Off-campus access to electronic resources
We subscribe to many journals, websites, and other databases (think JSTOR), but most of these resources are currently set up to recognize Princeton users by IP address. Since nearly all of you are remote, while doing your research you may often end up on sites that have a paywall or otherwise look like we don't have access, when we in fact do. There are 3 primary ways to avoid this:
- Connect to resources through links on the Library website.
- Ebooks, databases, journal articles, etc., that are linked to from library.princeton.edu have some code embedded in the links that will prompt you to authenticate with your netID and password and then pass you through a proxy server to the resource. (If you're curious, those links will generally look something like this: https://library.princeton.edu/resolve/lookup?url=https://www.washingtonpost.com/.
- Use the Zotero connector browser extension to remember proxy links
- Using this method, you connect through the library the first time you access a resource, and then the extension remembers the proxy link and routes you directly in the future. (Note: there are a handful of resources that don't work via proxy links, so in those cases, use method #3.)
- After installing Zotero, in your browser click on the Zotero Connector extension and then Options/Preferences>Proxies, and replace %h.example.com/%p with %h.ezproxy.princeton.edu/%p (be sure to leave the %h. and /%p on either end). Then visit a subscribed resource from the library website and Zotero will automatically add the proxy link. See a short video demo.

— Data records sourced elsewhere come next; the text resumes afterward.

(** What the account statements return. *)
Lemma ensureUserAccount_run u f c s s' id :
  ensureUserAccount u f c s = (s', Ok id) ->
  accounts_only (db s) (db s') /\ exists owner, accounts (db s') !! (Some owner, parse_FundingAccountType_text f, c) = Some id.
Proof.
  intros H. split; [by eapply still_ensureUserAccount|]. apply statement_run in H as (n & H). go_inv.
  apply upsert_account_Ok in H as [H _]. eauto.
Qed.
Lemma ensureSystemAccount_run t c s s' id : house_account t ->
  ensureSystemAccount t c s = (s', Ok id) ->
  accounts_only (db s) (db s') /\ accounts (db s') !! (None, t, c) = Some id.
Proof.
  intros Ht H. split; [by eapply still_ensureSystemAccount|]. apply statement_run in H as (n & H).
  by apply upsert_account_Ok in H as [H _].
Qed.
End quiet_runs.

Create HintDb still.
#[export] Hint Resolve still_ret still_lift still_failing still_query still_now still_NewEventID
  still_ensureUserAccount still_ensureSystemAccount house_escrow house_clearing still_publish still_insert_audit
  still_op_failing still_op_ret still_op_lift still_op_query : still.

- Use the SonicWall VPN to connect to resources
- The University's primary VPN software, GlobalProtect, will NOT work for accessing most library resources. Our older SonicWall VPN software does, though. It will make your internet browser look like it's on campus, allowing you to access most of our subscribed resources directly, without having to link through the library's website. You will need to use the VPN to download senior theses.
- Note: over the past few months, SonicWall has been finicky, and you may have trouble getting--or staying--connected, so you might want to rely on method #2 above most of the time.